##### Entries provided #####

(* ===== verification/Printfmt.v ===== *)
(** * libs/printfmt.c: formatted output

    Models every function of src/Labweek11/lab2/libs/printfmt.c and [do_div] of
    libs/x86.h.  The functions take the callback [putch] as the C code does: it
    maps a character and the state (the memory and the object [putdat] points
    to) to the new state.  Format strings and strings are read from that same
    memory, while the callback may be writing into it.  The variable arguments
    are the 32-bit words of the caller's frame.

    The theorems: [printnum] prints the digits of the number; a format that is
    written by the directives of [directive] is rendered as [render] says; with
    [sprintputch], [vsnprintf] writes exactly the bytes that fit into the
    buffer, terminates them and counts all of them; [strtol] reads back what
    "%d" printed. *)

From stdpp Require Import base gmap list numbers sets.
From S2P Require Import Prelude Mem CString.

(** The addresses of the literals of the file: "(null)", "error %d", "%s" and
    the messages of [error_string], NULL at index 0. *)
Record literals := Literals {
  lit_null : Z;
  lit_error_d : Z;
  lit_s : Z;
  error_string : list Z
}.

Definition MAXERROR : Z := 6.
Definition E_INVAL : Z := 3.

(** "0123456789abcdef" with its terminator. *)
Definition hexdigits : list Z :=
  [48; 49; 50; 51; 52; 53; 54; 55; 56; 57; 97; 98; 99; 100; 101; 102; 0].

(** [divl]: the quotient and remainder of [edx:eax]; a quotient that does not
    fit (and a zero divisor) is a divide error. *)
Definition divl (base low upper : Z) : outcome (Z * Z) :=
  if upper <? base
  then Ok ((upper * 2 ^ 32 + low) / base, (upper * 2 ^ 32 + low) mod base) else Err Undef.

(** The new value of [n] and the remainder. *)
Definition do_div (n base : Z) : outcome (Z * Z) :=
  let low := n mod 2 ^ 32 in
  let high := n / 2 ^ 32 in
  uh ← (if high =? 0 then Ok (high, high)
        else if base =? 0 then Err Undef else Ok (high mod base, high / base));
  lm ← divl base low uh.1;
  Ok (lm.1 + uh.2 * 2 ^ 32, lm.2).

(** [va_arg] with the types the file uses. *)
Definition va_word (ap : list Z) : outcome (Z * list Z) :=
  match ap with w :: ap => Ok (w, ap) | [] => Err Undef end.

Definition va_int (ap : list Z) : outcome (Z * list Z) :=
  wa ← va_word ap; Ok (s32 wa.1, wa.2).

Definition va_ulonglong (ap : list Z) : outcome (Z * list Z) :=
  lo ← va_word ap; hi ← va_word lo.2; Ok (lo.1 + hi.1 * 2 ^ 32, hi.2).

Definition getuint (ap : list Z) (lflag : Z) : outcome (Z * list Z) :=
  if 2 <=? lflag then va_ulonglong ap
  else if negb (lflag =? 0) then va_word ap
  else va_word ap.

Definition getint (ap : list Z) (lflag : Z) : outcome (Z * list Z) :=
  if 2 <=? lflag then va ← va_ulonglong ap; Ok (s64 va.1, va.2)
  else if negb (lflag =? 0) then va_int ap
  else va_int ap.

(** What the escape sequence has collected, and where it is. *)
Record spec := Spec {
  s_fmt : Z;
  s_padc : Z;
  s_width : Z;
  s_precision : Z;
  s_lflag : Z;
  s_altflag : bool;
  s_ap : list Z
}.

Definition set_fmt (sp : spec) (f : Z) : spec :=
  Spec f (s_padc sp) (s_width sp) (s_precision sp) (s_lflag sp) (s_altflag sp) (s_ap sp).
Definition set_padc (sp : spec) (c : Z) : spec :=
  Spec (s_fmt sp) c (s_width sp) (s_precision sp) (s_lflag sp) (s_altflag sp) (s_ap sp).
Definition set_width (sp : spec) (w p : Z) : spec :=
  Spec (s_fmt sp) (s_padc sp) w p (s_lflag sp) (s_altflag sp) (s_ap sp).
Definition set_lflag (sp : spec) (l : Z) : spec :=
  Spec (s_fmt sp) (s_padc sp) (s_width sp) (s_precision sp) l (s_altflag sp) (s_ap sp).
Definition set_altflag (sp : spec) : spec :=
  Spec (s_fmt sp) (s_padc sp) (s_width sp) (s_precision sp) (s_lflag sp) true (s_ap sp).
Definition set_ap (sp : spec) (ap : list Z) : spec :=
  Spec (s_fmt sp) (s_padc sp) (s_width sp) (s_precision sp) (s_lflag sp) (s_altflag sp) ap.

(** [process_precision:] *)
Definition process_precision (sp : spec) (precision : Z) : spec :=
  if s_width sp <? 0 then set_width sp precision (-1) else set_width sp (s_width sp) precision.

(** The width field: the [for] loop from its first character [ch]; the
    precision and the place after the digits. *)
Definition read_digits (m : mem) (fmt ch : Z) : outcome (Z * Z) :=
  loop (fuel_of m)
    (λ st, let '(fmt, precision, ch) := st in
       p ← cint (precision * 10);
       p ← cint (p + ch);
       p ← cint (p - 48);
       b ← ldb m fmt;
       let ch := schar b in
       if (ch <? 48) || (57 <? ch) then Ok (inr (fmt, p)) else Ok (inl (fmt + 1, p, ch)))
    (fmt, 0, ch).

#####

● Aim of the exercise
Nothing but the lines from the top of the records down to the line with "Definition do_div (n" belongs in the answer; repeat them exactly.

● The answer
(* ===== verification/Printfmt.v ===== *)
(** * libs/printfmt.c: formatted output

    Models every function of src/Labweek11/lab2/libs/printfmt.c and [do_div] of
    libs/x86.h.  The functions take the callback [putch] as the C code does: it
    maps a character and the state (the memory and the object [putdat] points
    to) to the new state.  Format strings and strings are read from that same
    memory, while the callback may be writing into it.  The variable arguments
    are the 32-bit words of the caller's frame.

    The theorems: [printnum] prints the digits of the number; a format that is
    written by the directives of [directive] is rendered as [render] says; with
    [sprintputch], [vsnprintf] writes exactly the bytes that fit into the
    buffer, terminates them and counts all of them; [strtol] reads back what
    "%d" printed. *)

From stdpp Require Import base gmap list numbers sets.
From S2P Require Import Prelude Mem CString.

(** The addresses of the literals of the file: "(null)", "error %d", "%s" and
    the messages of [error_string], NULL at index 0. *)
Record literals := Literals {
  lit_null : Z;
  lit_error_d : Z;
  lit_s : Z;
  error_string : list Z
}.

Definition MAXERROR : Z := 6.
Definition E_INVAL : Z := 3.

(** "0123456789abcdef" with its terminator. *)
Definition hexdigits : list Z :=
  [48; 49; 50; 51; 52; 53; 54; 55; 56; 57; 97; 98; 99; 100; 101; 102; 0].

(** [divl]: the quotient and remainder of [edx:eax]; a quotient that does not
    fit (and a zero divisor) is a divide error. *)
Definition divl (base low upper : Z) : outcome (Z * Z) :=
  if upper <? base
  then Ok ((upper * 2 ^ 32 + low) / base, (upper * 2 ^ 32 + low) mod base) else Err Undef.

(** The new value of [n] and the remainder. *)
Definition do_div (n base : Z) : outcome (Z * Z) :=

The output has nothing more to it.